___ DATA RECORDS

(** ** SQLAlchemy's declarative constructor *)

(** X17.  When the constructor of [Base] refuses the keywords that are not mapped
    attributes, as SQLAlchemy's own does, no deposit, withdrawal or transfer
    ever succeeds, on any store, and no reachable store holds a transaction
    or a ledger entry: [models.Transaction] maps no [description]. *)
Theorem declarative_Base_books_nothing
    (D : Database) (s : Store) (d : DepositRequest) (w : WithdrawalRequest)
    (t : TransferRequest) :
  Base_rejects_unknown_keywords D = true ->
  succeeded (fst (call (deposit_funds D d) s)) = false /\
  succeeded (fst (call (withdraw_funds D w) s)) = false /\
  succeeded (fst (call (execute_transfer D t) s)) = false /\
  (reachable D s -> transactions s = [] /\ ledger_entries s = []).
Proof.
  intros Hbase. split; [ | split; [ | split ] ].
  - destruct s as [accs txs es n]. unfold_handlers; cbn; rewrite ?Hbase;
      repeat (branch; cbn; rewrite ?Hbase; cbn); try reflexivity; discriminate.
  - destruct s as [accs txs es n]. unfold_handlers; cbn; rewrite ?Hbase;
      repeat (branch; cbn; rewrite ?Hbase; cbn); try reflexivity; discriminate.
  - destruct s as [accs txs es n]. unfold_handlers; cbn; rewrite ?Hbase;
      repeat (branch; cbn; rewrite ?Hbase; cbn); try reflexivity; discriminate.
  - intros [rs ->]. induction rs as [| r rs IH] using rev_ind; [ now split | ].
    rewrite run_snoc. destruct IH as [IHt IHe].
    destruct (declarative_Base_commits_nothing D (run D rs empty_store) r Hbase)
      as [Ht He]. now rewrite Ht, He.
Qed.

Lemma declarative_Base_books_nothing_witness :
  succeeded (fst (call (deposit_funds declarative_db
                          (mkDepositRequest 0%nat 1000000 (Some "Test Funding")))
                    funded)) = false /\
  succeeded (fst (call (withdraw_funds declarative_db
                          (mkWithdrawalRequest 0%nat 200000 None)) funded)) = false /\
  succeeded (fst (call (execute_transfer declarative_db
                          (mkTransferRequest 0%nat 1%nat 200000 None)) funded)) = false /\
  (reachable declarative_db funded ->
   transactions funded = [] /\ ledger_entries funded = []).
Proof.
  apply (declarative_Base_books_nothing declarative_db funded
           (mkDepositRequest 0%nat 1000000 (Some "Test Funding"))
           (mkWithdrawalRequest 0%nat 200000 None)
           (mkTransferRequest 0%nat 1%nat 200000 None)).
  reflexivity.
Defined.

(** ** Transfers out of one account, one after the other *)




(** The figures that [run_concurrency_test] expects: 5 transfers answered
    200, 5 answered 422, nothing left on the source, 100 on the
    destination. *)
Example run_concurrency_test_figures :
  count succeeded (fst (transfer_all checked_db ten_transfers funded)) = 5 /\
  count is_InsufficientFunds (fst (transfer_all checked_db ten_transfers funded)) = 5 /\
  balance_query 0%nat (snd (transfer_all checked_db ten_transfers funded)) = 0 /\
  balance_query 1%nat (snd (transfer_all checked_db ten_transfers funded)) = 1000000.
Proof. vm_compute. repeat split. Qed.

(** ** The ledger history *)

Lemma insert_desc_permutation (created_at : uuid -> Z) (e : LedgerEntry)
    (l : list LedgerEntry) :
  Permutation (insert_desc created_at e l) (e :: l).
Proof.
  induction l as [| x l IH]; cbn; [ reflexivity | ].
  destruct (created_at (entry_id x) <=? created_at (entry_id e)); [ reflexivity | ].
  rewrite IH. apply perm_swap.
Qed.

Lemma order_by_permutation (created_at : uuid -> Z) (l : list LedgerEntry) :
  Permutation (order_by_created_at_desc created_at l) l.
Proof.
  induction l as [| e l IH]; cbn; [ reflexivity | ].
  rewrite insert_desc_permutation. now constructor.
Qed.

Lemma insert_desc_sorted (created_at : uuid -> Z) (e : LedgerEntry)
    (l : list LedgerEntry) :
  Sorted (fun x y => created_at (entry_id y) <= created_at (entry_id x)) l ->
  Sorted (fun x y => created_at (entry_id y) <= created_at (entry_id x))
    (insert_desc created_at e l).
Proof.
  induction l as [| x l IH]; cbn; intros Hs; [ repeat constructor | ].
  destruct (Z.leb_spec (created_at (entry_id x)) (created_at (entry_id e))) as [Hle | Hgt].
  - constructor; [ exact Hs | now constructor ].
  - inversion Hs as [| ? ? Hs' Hhd]. subst.
    constructor; [ now apply IH | ].
    destruct l as [| y l]; cbn; [ constructor; lia | ].
    destruct (created_at (entry_id y) <=? created_at (entry_id e));
      constructor; [ lia | now inversion Hhd ].
Qed.
Lemma filterByUser_Forall (config : ProjectConfig) (Q : GitHubItem -> Prop)
    (items out : list GitHubItem) :
  Forall Q items -> filterByUser config items = inr out -> Forall Q out.
Proof.
  unfold filterByUser. intros HQ.
  destruct (excludedUsers config) as [names |].
  - destruct (List.length names =? 0)%nat.
    + intros H. injection H as <-. exact HQ.
    + apply filterR_Forall. exact HQ.
  - intros H. injection H as <-. exact HQ.
Qed.

(** ** What the fetchers return *)

Lemma transformGitHubItem_type (payload : value) (type : ItemType) (item : GitHubItem) :
  transformGitHubItem payload type = inr item -> item_type item = type.
Proof. unfold transformGitHubItem. intros H. invert_result. subst item. reflexivity. Qed.

Lemma transformDiscussion_type (repo disc : value) (item : GitHubItem) :
  transformDiscussion repo disc = inr item -> item_type item = discussion.
Proof. unfold transformDiscussion. intros H. invert_result. subst item. reflexivity. Qed.

Section FetcherOutputs.

Variable config : ProjectConfig.
Variable host : Host.

Lemma issuesOfRepo_type (org state repo : string) (w : World) (items : list GitHubItem)
    (w' : World) :
  issuesOfRepo config host org state repo w = (inr items, w') ->
  Forall (fun item => item_type item = issue) items.
Proof.
  unfold issuesOfRepo. intros H. invert_M. invert_result.
  eapply mapR_Forall; [| eassumption].
  intros x y Hxy. cbn beta in Hxy. invert_result. subst y.
  cbn [with_repository item_type]. eapply transformGitHubItem_type. eassumption.
Qed.

Lemma pullsOfRepo_type (org state repo : string) (w : World) (items : list GitHubItem)
    (w' : World) :
  pullsOfRepo config host org state repo w = (inr items, w') ->
  Forall (fun item => item_type item = pr) items.
Proof.
  unfold pullsOfRepo. intros H. invert_M. invert_result.
  eapply mapR_Forall; [| eassumption].
  intros x y Hxy. cbn beta in Hxy. invert_result. subst y.
  cbn [with_repository item_type]. eapply transformGitHubItem_type. eassumption.
Qed.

______

# [ASSIGNED TASK]
All entries must be duplicated exactly, with none left out.

# [OUTPUT OF THE EXERCISE]
(** ** SQLAlchemy's declarative constructor *)

(** X17.  When the constructor of [Base] refuses the keywords that are not mapped
    attributes, as SQLAlchemy's own does, no deposit, withdrawal or transfer
    ever succeeds, on any store, and no reachable store holds a transaction
    or a ledger entry: [models.Transaction] maps no [description]. *)
Theorem declarative_Base_books_nothing
    (D : Database) (s : Store) (d : DepositRequest) (w : WithdrawalRequest)
    (t : TransferRequest) :
  Base_rejects_unknown_keywords D = true ->
  succeeded (fst (call (deposit_funds D d) s)) = false /\
  succeeded (fst (call (withdraw_funds D w) s)) = false /\
  succeeded (fst (call (execute_transfer D t) s)) = false /\
  (reachable D s -> transactions s = [] /\ ledger_entries s = []).
Proof.
  intros Hbase. split; [ | split; [ | split ] ].
  - destruct s as [accs txs es n]. unfold_handlers; cbn; rewrite ?Hbase;
      repeat (branch; cbn; rewrite ?Hbase; cbn); try reflexivity; discriminate.
  - destruct s as [accs txs es n]. unfold_handlers; cbn; rewrite ?Hbase;
      repeat (branch; cbn; rewrite ?Hbase; cbn); try reflexivity; discriminate.
  - destruct s as [accs txs es n]. unfold_handlers; cbn; rewrite ?Hbase;
      repeat (branch; cbn; rewrite ?Hbase; cbn); try reflexivity; discriminate.
  - intros [rs ->]. induction rs as [| r rs IH] using rev_ind; [ now split | ].
    rewrite run_snoc. destruct IH as [IHt IHe].
    destruct (declarative_Base_commits_nothing D (run D rs empty_store) r Hbase)
      as [Ht He]. now rewrite Ht, He.
Qed.

Lemma declarative_Base_books_nothing_witness :
  succeeded (fst (call (deposit_funds declarative_db
                          (mkDepositRequest 0%nat 1000000 (Some "Test Funding")))
                    funded)) = false /\
  succeeded (fst (call (withdraw_funds declarative_db
                          (mkWithdrawalRequest 0%nat 200000 None)) funded)) = false /\
  succeeded (fst (call (execute_transfer declarative_db
                          (mkTransferRequest 0%nat 1%nat 200000 None)) funded)) = false /\
  (reachable declarative_db funded ->
   transactions funded = [] /\ ledger_entries funded = []).
Proof.
  apply (declarative_Base_books_nothing declarative_db funded
           (mkDepositRequest 0%nat 1000000 (Some "Test Funding"))
           (mkWithdrawalRequest 0%nat 200000 None)
           (mkTransferRequest 0%nat 1%nat 200000 None)).
  reflexivity.
Defined.

(** ** Transfers out of one account, one after the other *)




(** The figures that [run_concurrency_test] expects: 5 transfers answered
    200, 5 answered 422, nothing left on the source, 100 on the
    destination. *)
Example run_concurrency_test_figures :
  count succeeded (fst (transfer_all checked_db ten_transfers funded)) = 5 /\
  count is_InsufficientFunds (fst (transfer_all checked_db ten_transfers funded)) = 5 /\
  balance_query 0%nat (snd (transfer_all checked_db ten_transfers funded)) = 0 /\
  balance_query 1%nat (snd (transfer_all checked_db ten_transfers funded)) = 1000000.
Proof. vm_compute. repeat split. Qed.

(** ** The ledger history *)

Lemma insert_desc_permutation (created_at : uuid -> Z) (e : LedgerEntry)
    (l : list LedgerEntry) :
  Permutation (insert_desc created_at e l) (e :: l).
Proof.
  induction l as [| x l IH]; cbn; [ reflexivity | ].
  destruct (created_at (entry_id x) <=? created_at (entry_id e)); [ reflexivity | ].
  rewrite IH. apply perm_swap.
Qed.

Lemma order_by_permutation (created_at : uuid -> Z) (l : list LedgerEntry) :
  Permutation (order_by_created_at_desc created_at l) l.
Proof.
  induction l as [| e l IH]; cbn; [ reflexivity | ].
  rewrite insert_desc_permutation. now constructor.
Qed.

Lemma insert_desc_sorted (created_at : uuid -> Z) (e : LedgerEntry)
    (l : list LedgerEntry) :
  Sorted (fun x y => created_at (entry_id y) <= created_at (entry_id x)) l ->
  Sorted (fun x y => created_at (entry_id y) <= created_at (entry_id x))
    (insert_desc created_at e l).
Proof.
  induction l as [| x l IH]; cbn; intros Hs; [ repeat constructor | ].
  destruct (Z.leb_spec (created_at (entry_id x)) (created_at (entry_id e))) as [Hle | Hgt].
  - constructor; [ exact Hs | now constructor ].
  - inversion Hs as [| ? ? Hs' Hhd]. subst.
    constructor; [ now apply IH | ].
    destruct l as [| y l]; cbn; [ constructor; lia | ].
    destruct (created_at (entry_id y) <=? created_at (entry_id e));
      constructor; [ lia | now inversion Hhd ].
Qed.
Lemma filterByUser_Forall (config : ProjectConfig) (Q : GitHubItem -> Prop)
    (items out : list GitHubItem) :
  Forall Q items -> filterByUser config items = inr out -> Forall Q out.
Proof.
  unfold filterByUser. intros HQ.
  destruct (excludedUsers config) as [names |].
  - destruct (List.length names =? 0)%nat.
    + intros H. injection H as <-. exact HQ.
    + apply filterR_Forall. exact HQ.
  - intros H. injection H as <-. exact HQ.
Qed.

(** ** What the fetchers return *)

Lemma transformGitHubItem_type (payload : value) (type : ItemType) (item : GitHubItem) :
  transformGitHubItem payload type = inr item -> item_type item = type.
Proof. unfold transformGitHubItem. intros H. invert_result. subst item. reflexivity. Qed.

Lemma transformDiscussion_type (repo disc : value) (item : GitHubItem) :
  transformDiscussion repo disc = inr item -> item_type item = discussion.
Proof. unfold transformDiscussion. intros H. invert_result. subst item. reflexivity. Qed.

Section FetcherOutputs.

Variable config : ProjectConfig.
Variable host : Host.

Lemma issuesOfRepo_type (org state repo : string) (w : World) (items : list GitHubItem)
    (w' : World) :
  issuesOfRepo config host org state repo w = (inr items, w') ->
  Forall (fun item => item_type item = issue) items.
Proof.
  unfold issuesOfRepo. intros H. invert_M. invert_result.
  eapply mapR_Forall; [| eassumption].
  intros x y Hxy. cbn beta in Hxy. invert_result. subst y.
  cbn [with_repository item_type]. eapply transformGitHubItem_type. eassumption.
Qed.

Lemma pullsOfRepo_type (org state repo : string) (w : World) (items : list GitHubItem)
    (w' : World) :
  pullsOfRepo config host org state repo w = (inr items, w') ->
  Forall (fun item => item_type item = pr) items.
Proof.
  unfold pullsOfRepo. intros H. invert_M. invert_result.
  eapply mapR_Forall; [| eassumption].
  intros x y Hxy. cbn beta in Hxy. invert_result. subst y.
  cbn [with_repository item_type]. eapply transformGitHubItem_type. eassumption.
Qed.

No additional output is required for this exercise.